Further, we performed a linear mixed regression analysis using the lmerTest package to predict the prospective belief of success with fixed effects for each of the confidence, awareness and accuracy attributes considering the recent trial history up to 4 trials back with lagged factors (12 regressors in total) and random intercepts for each participant. The results indicate that confidence and awareness at 1-trial and 2-trials back predict the current prospective choice, which is also predicted from the confidence ratings at 3- and 4-trials back (see Supplemental Fig. 4). This pattern of results is consistent with the multivariate classification approach, indicating that there there is information up to 4-trials back that is associated with the current prospective belief of success. Note that because the classification analyses were conducted for each trial back separately, it was unclear whether the prediction score based on information from several (e.g. 3) trials back was over-and-above that from 1 or 2 trials back. The linear mixed regression model including all the regressors addresses this issue (see also Fleming and colleagues9). Importantly, both univariate and multivariate classification approaches are complementary. For instance, in contrast with the univariate analyses in which all data is fit at once, the multivariate classification estimated model performance using cross-validation, hence allowing is to build a predictive model and assess its generalization to new samples. This is a clear advantage of the classification approach which will probe more critical for assessing the generalization of history biases across different prospective decisions in Experiment 1 (prospective beliefs of success) and Experiment 2 (decisions to engage attention), namely, whether the prior history of confidence, awareness and correctness in Experiment 1 predicts a seemingly different prospective choice in Experiment 2 (and vice versa). Assessing this cross-domain generalization is impossible to achieve using a standard univariate regression model in which all data is fitted at once.
Signal detection analyses
We computed type-1 d’ to index the observer’s sensitivity to discriminate the orientation of the Gabor, and also type-2 d’ or meta-d’ as a measu re of metacognitive sensitivity, which is basically a parametric estimation of the type-2 sensitivity (i.e. the capacity to discriminate correct from incorrect type-1 responses based on the confidence ratings) which is achieved by fitting a type-1 signal detection model to the observed type-2 performance and estimating the type-2 receiver operating characteristic (ROC) curves. In the type-1 model, the ‘signal’ and ‘noise’ were defined as left and right oriented Gabor, respectively. A ‘hit’ was, therefore, a correct response (‘left’) to a left-oriented Gabor and a ‘correct rejection’ was a correct response (‘right’) to a right-oriented Gabor. A ‘false alarm’ was an incorrect response (left) to a right-oriented Gabor and a ‘miss’ was an incorrect response (right) to a left-oriented Gabor.

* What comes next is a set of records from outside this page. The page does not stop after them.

(* ===== verification/SnapshotFacts.v ===== *)
(** * What a gateway can load

    Publications, bucket removals, expiries and foreign traffic happen in any
    order between the four reads of a load.  The invariants say that a version
    of a bucket is published once, as a whole, and never changes afterwards. *)

From S2P Require Import Prelude Sha256 Decimal Contracts Numeric Db Redis Snapshot.

Open Scope Z_scope.

(** ** Keys *)

Lemma BucketID_length platform group : String.length (BucketID platform group) = 16%nat.
Proof. unfold BucketID. apply str_take_length. rewrite sha256_hex_length. lia. Qed.

Lemma dataKey_inj b b' v v' :
  String.length b = String.length b' → dataKey b v = dataKey b' v' → b = b' ∧ v = v'.
Proof.
  intros Hl H%str_app_prefix. apply str_app_same_head in H as [-> H]; [|done]. by apply str_app_prefix in H.
Qed.

Lemma format_int_inj m n : 0 <= m → 0 <= n → format_int m = format_int n → m = n.
Proof.
  unfold format_int. intros Hm Hn. rewrite !(proj2 (Z.ltb_ge _ 0)) by lia. intros H.
  by rewrite <-(show_nonneg_val m Hm), H, show_nonneg_val.
Qed.

Lemma data_version b b' v v' :
  String.length b = String.length b' → 0 <= v → 0 <= v' →
  dataKey b (format_int v) = dataKey b' (format_int v') → b = b' ∧ v = v'.
Proof. intros Hl Hv Hv' [-> E]%dataKey_inj; [|done]. split; [done|]. by apply format_int_inj. Qed.

(** The keys of bucket [b]; the families of keys never meet. *)
Definition touched (b v : string) : list string :=
  [bucketsKey; BucketRegistryKey; activeKey b; versionKey b; epochKey b; retiredKey b; dataKey b v].

Ltac key_neq :=
  first [ discriminate | congruence
        | let E := fresh in intros E; first [discriminate E | apply str_app_prefix in E; congruence] ].

Ltac find_keys :=
  repeat first
    [ rewrite find_put; first [rewrite decide_True by done | rewrite decide_False by key_neq]
    | rewrite find_drop; first [rewrite decide_True by done | rewrite decide_False by key_neq] ];
  cbn [live re_expires re_value].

A 2 × 2 ANOVA with awareness state (unaware, aware) and belief of success (high, low) as factors was carried out on the perceptual sensitivity to the orientation of the Gabor. There was an effect of awareness on type-1 d’ (F(1, 14) = 52.44, p < 0.000004, η2 = 0.353). Perceptual sensitivity was higher on aware relative to unaware trials. There was no effect of prediction of success on perceptual sensitivity (F(1, 14) = 0.021, p = 0.888, η2 = 0.00004) and no interaction effect between factors (F(1, 14) = 0.096, 0.761, η2 = 0.0002). These results are depicted in Fig. 4.
A similar ANOVA was carried out on metacognitive sensitivity scores. There was no effect of awareness on type-2 d’ (F(1, 14) = 3.273, p < 0.0919, η2 = 0.063), no effect of the belief of success (F(1, 14) = 0, p = 0.988, η2 = 0.00002) and no interaction effect between belief of success and awareness (F(1, 14) = 0.042, 0.84, η2 = 0.0008). Metacognitive sensitivity was well above chance even in trials that participants reported being unaware of the target (t(14) = 3.891, p < 0.0016 and t(14) = 5.218, p < 0.00013, for high and low belief of success cases).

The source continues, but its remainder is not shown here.